INSTRUCTIONS TO FOLLOW:
Output exactly the lines below, starting with the line that has "generic_witnesses (call_stack s') = generic_witnesses" and going on through the line that has "intros Hok Hdst Hn.", both included, and no other lines.

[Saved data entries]
>>
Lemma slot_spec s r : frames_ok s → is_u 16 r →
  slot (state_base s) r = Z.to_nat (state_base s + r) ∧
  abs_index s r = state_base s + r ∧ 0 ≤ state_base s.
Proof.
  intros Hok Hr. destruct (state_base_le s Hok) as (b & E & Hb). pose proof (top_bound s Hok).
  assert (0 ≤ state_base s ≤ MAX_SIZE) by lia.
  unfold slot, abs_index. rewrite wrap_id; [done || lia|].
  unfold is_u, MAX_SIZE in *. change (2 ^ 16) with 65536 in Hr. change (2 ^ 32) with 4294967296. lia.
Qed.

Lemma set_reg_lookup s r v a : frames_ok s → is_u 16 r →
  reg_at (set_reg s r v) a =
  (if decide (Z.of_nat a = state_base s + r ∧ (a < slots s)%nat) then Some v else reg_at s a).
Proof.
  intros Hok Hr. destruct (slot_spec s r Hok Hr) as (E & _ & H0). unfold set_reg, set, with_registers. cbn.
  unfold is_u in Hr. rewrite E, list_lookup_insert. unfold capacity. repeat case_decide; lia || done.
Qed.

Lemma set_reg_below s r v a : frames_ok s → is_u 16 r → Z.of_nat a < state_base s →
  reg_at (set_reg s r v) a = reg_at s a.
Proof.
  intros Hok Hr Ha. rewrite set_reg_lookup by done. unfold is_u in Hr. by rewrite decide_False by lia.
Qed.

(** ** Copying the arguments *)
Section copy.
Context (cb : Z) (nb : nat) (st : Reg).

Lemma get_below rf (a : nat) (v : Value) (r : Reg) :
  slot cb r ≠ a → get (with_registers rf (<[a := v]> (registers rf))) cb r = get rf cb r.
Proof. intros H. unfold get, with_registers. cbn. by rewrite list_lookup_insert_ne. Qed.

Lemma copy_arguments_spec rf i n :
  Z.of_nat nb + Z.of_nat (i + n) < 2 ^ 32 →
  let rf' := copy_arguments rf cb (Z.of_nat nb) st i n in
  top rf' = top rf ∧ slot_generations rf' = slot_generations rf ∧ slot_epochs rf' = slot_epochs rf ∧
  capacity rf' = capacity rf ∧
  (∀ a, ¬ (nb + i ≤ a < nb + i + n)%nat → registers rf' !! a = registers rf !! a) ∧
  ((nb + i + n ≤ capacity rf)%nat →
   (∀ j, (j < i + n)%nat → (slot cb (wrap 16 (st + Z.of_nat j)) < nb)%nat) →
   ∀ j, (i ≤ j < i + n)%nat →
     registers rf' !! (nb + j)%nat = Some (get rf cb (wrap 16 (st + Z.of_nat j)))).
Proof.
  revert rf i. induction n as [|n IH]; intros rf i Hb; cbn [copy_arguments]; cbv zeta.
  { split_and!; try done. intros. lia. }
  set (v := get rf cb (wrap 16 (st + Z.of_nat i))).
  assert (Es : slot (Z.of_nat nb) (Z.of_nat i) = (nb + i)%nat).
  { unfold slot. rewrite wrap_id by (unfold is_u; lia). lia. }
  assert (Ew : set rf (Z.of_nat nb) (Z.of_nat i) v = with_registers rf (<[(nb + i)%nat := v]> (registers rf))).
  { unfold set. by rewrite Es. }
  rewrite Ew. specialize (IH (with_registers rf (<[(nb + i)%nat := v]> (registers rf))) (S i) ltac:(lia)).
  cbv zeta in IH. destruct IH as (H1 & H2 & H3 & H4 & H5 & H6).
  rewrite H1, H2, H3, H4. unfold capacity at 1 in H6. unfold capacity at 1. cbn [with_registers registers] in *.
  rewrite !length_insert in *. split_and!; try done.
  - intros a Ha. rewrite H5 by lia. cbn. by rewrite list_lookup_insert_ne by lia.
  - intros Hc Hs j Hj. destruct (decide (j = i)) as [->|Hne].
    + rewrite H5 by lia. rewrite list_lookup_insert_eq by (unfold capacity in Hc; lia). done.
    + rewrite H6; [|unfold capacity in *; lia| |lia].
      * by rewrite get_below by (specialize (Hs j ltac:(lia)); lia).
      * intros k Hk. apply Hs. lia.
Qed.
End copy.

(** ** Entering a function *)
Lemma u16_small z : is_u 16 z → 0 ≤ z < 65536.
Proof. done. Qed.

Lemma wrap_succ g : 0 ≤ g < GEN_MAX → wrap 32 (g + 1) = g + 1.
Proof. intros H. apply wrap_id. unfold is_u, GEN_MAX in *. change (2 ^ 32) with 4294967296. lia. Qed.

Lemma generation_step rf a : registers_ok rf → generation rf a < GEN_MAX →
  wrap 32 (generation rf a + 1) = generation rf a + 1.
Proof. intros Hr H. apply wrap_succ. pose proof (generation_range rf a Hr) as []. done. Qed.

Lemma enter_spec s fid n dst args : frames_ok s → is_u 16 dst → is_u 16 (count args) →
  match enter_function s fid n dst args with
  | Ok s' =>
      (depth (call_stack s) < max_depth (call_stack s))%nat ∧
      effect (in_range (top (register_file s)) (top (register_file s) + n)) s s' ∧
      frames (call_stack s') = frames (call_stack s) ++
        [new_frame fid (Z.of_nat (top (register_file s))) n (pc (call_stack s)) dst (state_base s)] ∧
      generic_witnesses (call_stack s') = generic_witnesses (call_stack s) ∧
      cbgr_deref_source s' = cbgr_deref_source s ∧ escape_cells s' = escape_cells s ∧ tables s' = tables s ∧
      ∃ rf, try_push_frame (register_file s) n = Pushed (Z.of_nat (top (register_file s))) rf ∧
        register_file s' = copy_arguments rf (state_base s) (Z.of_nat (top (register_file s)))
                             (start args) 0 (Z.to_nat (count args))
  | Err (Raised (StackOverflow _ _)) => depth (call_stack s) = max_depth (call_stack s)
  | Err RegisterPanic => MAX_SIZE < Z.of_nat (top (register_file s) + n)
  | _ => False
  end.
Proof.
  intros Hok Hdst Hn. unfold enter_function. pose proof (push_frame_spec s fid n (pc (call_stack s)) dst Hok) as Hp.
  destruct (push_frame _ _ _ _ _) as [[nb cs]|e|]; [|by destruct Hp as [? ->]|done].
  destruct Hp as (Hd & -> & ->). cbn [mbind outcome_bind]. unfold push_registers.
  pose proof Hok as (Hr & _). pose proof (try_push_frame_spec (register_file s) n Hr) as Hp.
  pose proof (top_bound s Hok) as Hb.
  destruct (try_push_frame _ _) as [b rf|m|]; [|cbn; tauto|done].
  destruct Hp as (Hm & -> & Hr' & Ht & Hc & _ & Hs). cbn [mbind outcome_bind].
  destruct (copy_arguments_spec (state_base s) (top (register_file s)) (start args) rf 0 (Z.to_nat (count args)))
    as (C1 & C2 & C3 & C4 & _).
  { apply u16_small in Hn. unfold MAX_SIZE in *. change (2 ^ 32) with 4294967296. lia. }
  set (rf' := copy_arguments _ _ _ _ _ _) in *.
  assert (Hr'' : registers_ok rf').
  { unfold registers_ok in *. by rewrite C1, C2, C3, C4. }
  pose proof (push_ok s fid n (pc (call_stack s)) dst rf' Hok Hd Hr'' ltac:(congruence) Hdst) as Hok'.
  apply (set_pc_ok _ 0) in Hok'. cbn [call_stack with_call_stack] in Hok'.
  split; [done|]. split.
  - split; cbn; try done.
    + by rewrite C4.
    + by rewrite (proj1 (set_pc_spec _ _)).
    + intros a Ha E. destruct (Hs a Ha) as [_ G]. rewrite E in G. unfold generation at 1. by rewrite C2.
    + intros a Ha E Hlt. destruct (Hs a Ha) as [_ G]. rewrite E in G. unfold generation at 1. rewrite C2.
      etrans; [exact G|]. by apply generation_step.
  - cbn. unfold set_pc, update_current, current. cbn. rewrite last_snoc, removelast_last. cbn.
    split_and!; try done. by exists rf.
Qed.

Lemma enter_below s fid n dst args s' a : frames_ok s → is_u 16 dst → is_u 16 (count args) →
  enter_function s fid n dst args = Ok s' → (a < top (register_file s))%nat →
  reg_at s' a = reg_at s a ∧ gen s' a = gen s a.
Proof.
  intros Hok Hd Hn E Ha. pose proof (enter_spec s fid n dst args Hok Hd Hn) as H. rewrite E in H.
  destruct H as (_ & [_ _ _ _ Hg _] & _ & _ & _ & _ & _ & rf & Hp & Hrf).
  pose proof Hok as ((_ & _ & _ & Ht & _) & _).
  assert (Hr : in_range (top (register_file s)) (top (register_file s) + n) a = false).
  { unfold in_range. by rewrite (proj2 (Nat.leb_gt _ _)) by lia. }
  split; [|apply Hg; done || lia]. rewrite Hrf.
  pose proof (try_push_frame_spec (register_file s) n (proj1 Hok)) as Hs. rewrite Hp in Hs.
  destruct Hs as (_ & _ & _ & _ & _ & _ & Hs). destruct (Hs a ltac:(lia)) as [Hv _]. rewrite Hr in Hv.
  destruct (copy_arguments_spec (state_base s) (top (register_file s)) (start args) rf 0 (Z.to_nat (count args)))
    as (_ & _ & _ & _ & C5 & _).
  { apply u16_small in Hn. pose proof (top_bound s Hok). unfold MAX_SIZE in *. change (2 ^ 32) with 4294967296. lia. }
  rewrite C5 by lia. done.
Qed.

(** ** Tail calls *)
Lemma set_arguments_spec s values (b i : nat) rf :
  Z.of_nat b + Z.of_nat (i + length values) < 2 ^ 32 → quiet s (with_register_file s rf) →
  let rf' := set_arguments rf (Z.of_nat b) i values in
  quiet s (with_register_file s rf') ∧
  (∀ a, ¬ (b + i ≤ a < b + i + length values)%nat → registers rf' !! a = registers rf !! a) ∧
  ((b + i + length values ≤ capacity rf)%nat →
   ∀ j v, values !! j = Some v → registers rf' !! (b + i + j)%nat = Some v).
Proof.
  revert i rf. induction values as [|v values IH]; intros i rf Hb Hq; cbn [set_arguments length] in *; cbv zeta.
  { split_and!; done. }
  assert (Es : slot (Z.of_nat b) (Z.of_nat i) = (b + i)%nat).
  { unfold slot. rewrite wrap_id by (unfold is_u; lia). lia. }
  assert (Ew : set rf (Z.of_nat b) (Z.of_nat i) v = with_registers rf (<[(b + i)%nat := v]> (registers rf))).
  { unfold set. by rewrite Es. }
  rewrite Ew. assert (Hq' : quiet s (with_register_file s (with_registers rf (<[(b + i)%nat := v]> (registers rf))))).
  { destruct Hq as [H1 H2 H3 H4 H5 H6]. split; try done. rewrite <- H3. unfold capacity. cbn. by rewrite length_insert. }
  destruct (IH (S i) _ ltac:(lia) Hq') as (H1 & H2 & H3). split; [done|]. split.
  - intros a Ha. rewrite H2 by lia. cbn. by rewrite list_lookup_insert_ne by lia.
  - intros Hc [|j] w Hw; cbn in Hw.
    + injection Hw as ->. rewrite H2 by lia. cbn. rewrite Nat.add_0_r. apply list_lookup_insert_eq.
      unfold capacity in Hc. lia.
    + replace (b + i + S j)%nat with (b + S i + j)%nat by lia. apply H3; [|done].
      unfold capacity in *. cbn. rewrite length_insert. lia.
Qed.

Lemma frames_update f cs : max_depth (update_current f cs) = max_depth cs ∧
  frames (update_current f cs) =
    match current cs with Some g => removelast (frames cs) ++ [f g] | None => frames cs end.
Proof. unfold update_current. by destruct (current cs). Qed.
<<
>>
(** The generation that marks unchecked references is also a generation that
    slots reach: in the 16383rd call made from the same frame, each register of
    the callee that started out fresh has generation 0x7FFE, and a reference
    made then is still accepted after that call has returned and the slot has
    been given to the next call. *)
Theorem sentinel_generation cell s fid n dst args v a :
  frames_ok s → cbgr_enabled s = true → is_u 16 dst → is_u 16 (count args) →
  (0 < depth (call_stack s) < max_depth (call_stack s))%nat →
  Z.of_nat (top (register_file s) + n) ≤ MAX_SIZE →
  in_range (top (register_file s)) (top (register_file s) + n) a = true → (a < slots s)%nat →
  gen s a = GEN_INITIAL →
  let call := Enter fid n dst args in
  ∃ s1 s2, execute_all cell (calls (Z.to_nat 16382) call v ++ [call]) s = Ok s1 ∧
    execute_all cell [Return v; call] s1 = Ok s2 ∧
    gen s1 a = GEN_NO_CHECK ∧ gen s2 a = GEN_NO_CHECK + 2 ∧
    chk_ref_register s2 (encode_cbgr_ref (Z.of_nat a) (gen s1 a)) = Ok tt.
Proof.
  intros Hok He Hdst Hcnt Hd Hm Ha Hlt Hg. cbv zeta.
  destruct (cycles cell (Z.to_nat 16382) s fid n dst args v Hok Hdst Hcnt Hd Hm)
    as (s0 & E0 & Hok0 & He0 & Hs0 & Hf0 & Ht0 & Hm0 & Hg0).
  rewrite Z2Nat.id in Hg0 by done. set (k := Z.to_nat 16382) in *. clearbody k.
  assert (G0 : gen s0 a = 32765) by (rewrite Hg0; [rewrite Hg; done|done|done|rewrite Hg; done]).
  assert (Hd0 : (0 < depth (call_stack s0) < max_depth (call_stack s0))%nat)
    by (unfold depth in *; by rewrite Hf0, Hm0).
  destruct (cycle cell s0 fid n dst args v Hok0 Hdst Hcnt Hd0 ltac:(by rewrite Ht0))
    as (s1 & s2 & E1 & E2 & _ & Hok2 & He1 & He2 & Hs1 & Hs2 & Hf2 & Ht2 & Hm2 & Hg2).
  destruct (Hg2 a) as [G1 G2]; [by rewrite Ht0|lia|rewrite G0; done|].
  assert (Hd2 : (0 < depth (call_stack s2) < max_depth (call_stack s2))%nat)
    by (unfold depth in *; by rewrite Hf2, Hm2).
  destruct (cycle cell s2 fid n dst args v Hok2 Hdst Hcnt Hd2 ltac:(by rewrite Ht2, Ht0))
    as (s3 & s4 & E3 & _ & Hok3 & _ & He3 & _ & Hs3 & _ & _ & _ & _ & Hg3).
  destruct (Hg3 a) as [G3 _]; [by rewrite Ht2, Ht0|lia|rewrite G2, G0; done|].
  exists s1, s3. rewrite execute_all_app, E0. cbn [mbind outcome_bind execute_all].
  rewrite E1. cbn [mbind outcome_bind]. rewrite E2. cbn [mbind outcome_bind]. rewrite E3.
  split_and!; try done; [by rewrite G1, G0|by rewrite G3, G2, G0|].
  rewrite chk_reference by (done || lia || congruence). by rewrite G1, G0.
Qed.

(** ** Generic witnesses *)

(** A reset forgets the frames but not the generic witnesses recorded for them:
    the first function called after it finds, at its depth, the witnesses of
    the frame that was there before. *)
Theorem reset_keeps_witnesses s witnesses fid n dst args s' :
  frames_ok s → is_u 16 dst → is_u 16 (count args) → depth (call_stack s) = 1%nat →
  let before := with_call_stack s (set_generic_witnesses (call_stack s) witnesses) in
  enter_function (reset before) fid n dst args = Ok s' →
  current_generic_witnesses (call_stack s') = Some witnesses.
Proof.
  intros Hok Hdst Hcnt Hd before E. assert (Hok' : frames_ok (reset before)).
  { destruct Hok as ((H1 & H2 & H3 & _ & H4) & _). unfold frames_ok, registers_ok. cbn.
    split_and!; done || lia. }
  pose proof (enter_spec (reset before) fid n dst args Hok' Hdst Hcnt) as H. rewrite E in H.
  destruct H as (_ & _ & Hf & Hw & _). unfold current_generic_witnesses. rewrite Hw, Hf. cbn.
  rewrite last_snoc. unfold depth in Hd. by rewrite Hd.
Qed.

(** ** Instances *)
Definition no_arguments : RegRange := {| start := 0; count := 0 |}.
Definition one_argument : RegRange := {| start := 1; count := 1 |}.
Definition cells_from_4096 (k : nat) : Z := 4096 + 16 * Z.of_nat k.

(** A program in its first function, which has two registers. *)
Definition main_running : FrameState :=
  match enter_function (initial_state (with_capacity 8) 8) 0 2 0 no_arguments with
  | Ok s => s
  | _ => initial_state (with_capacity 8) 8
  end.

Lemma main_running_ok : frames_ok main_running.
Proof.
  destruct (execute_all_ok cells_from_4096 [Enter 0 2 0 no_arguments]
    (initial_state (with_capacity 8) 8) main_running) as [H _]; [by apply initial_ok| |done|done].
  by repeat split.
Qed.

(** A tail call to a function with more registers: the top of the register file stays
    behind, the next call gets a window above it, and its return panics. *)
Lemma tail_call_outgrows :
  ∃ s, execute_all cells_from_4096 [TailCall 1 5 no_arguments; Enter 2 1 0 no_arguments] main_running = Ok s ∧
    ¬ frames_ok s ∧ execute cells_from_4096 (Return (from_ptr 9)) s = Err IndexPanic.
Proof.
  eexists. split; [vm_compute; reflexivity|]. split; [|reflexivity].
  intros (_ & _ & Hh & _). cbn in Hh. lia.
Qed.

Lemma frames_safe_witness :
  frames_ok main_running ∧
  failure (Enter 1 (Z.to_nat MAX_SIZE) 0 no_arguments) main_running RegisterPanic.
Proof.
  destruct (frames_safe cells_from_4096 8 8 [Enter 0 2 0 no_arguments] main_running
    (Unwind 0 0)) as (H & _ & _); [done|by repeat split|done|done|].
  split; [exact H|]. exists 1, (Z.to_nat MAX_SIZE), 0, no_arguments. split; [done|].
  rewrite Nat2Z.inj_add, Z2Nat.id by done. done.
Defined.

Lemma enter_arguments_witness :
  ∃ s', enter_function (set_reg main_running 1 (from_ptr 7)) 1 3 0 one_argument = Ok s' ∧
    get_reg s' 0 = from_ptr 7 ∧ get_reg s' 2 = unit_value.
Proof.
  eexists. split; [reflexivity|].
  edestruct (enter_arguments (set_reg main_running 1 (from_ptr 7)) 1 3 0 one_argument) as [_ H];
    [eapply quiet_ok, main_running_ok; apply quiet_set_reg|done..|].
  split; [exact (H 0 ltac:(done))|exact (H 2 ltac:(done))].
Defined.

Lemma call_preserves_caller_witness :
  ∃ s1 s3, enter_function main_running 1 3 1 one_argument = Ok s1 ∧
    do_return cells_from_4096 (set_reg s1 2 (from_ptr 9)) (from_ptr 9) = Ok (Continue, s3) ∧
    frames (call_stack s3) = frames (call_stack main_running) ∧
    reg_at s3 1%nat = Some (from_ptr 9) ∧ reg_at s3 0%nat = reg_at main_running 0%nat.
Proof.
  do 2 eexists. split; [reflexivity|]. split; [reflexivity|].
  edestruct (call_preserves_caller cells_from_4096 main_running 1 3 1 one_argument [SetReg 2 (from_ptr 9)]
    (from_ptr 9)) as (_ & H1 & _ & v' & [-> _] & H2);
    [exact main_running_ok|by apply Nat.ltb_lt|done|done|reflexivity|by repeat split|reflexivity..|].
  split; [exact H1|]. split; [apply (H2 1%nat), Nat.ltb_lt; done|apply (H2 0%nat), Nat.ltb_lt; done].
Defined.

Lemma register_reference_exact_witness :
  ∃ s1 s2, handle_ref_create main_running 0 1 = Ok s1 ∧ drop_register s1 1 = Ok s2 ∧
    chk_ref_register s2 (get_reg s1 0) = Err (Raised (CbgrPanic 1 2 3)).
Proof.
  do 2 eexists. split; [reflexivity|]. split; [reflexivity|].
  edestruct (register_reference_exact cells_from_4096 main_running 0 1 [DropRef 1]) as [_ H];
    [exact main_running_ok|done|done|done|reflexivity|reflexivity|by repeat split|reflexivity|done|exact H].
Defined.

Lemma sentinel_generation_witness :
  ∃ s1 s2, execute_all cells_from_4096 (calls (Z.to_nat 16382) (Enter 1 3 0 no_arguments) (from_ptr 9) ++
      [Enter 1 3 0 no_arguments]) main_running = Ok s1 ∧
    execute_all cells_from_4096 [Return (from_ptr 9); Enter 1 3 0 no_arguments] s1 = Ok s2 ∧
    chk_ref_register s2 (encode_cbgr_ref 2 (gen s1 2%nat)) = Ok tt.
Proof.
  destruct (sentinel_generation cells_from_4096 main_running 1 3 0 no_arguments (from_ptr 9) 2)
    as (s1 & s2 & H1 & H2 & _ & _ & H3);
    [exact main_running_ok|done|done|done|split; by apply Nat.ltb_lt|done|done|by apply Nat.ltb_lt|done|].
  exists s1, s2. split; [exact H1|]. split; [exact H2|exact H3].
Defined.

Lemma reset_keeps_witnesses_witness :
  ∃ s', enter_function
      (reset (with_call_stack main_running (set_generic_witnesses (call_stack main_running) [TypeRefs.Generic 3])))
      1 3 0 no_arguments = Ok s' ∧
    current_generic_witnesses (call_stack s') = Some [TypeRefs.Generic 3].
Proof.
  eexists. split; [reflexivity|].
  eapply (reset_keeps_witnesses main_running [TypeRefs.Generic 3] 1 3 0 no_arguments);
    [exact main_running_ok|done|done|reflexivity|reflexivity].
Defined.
<<
WORKED SOLUTION:
      generic_witnesses (call_stack s') = generic_witnesses (call_stack s) ∧
      cbgr_deref_source s' = cbgr_deref_source s ∧ escape_cells s' = escape_cells s ∧ tables s' = tables s ∧
      ∃ rf, try_push_frame (register_file s) n = Pushed (Z.of_nat (top (register_file s))) rf ∧
        register_file s' = copy_arguments rf (state_base s) (Z.of_nat (top (register_file s)))
                             (start args) 0 (Z.to_nat (count args))
  | Err (Raised (StackOverflow _ _)) => depth (call_stack s) = max_depth (call_stack s)
  | Err RegisterPanic => MAX_SIZE < Z.of_nat (top (register_file s) + n)
  | _ => False
  end.
Proof.
  intros Hok Hdst Hn. unfold enter_function. pose proof (push_frame_spec s fid n (pc (call_stack s)) dst Hok) as Hp.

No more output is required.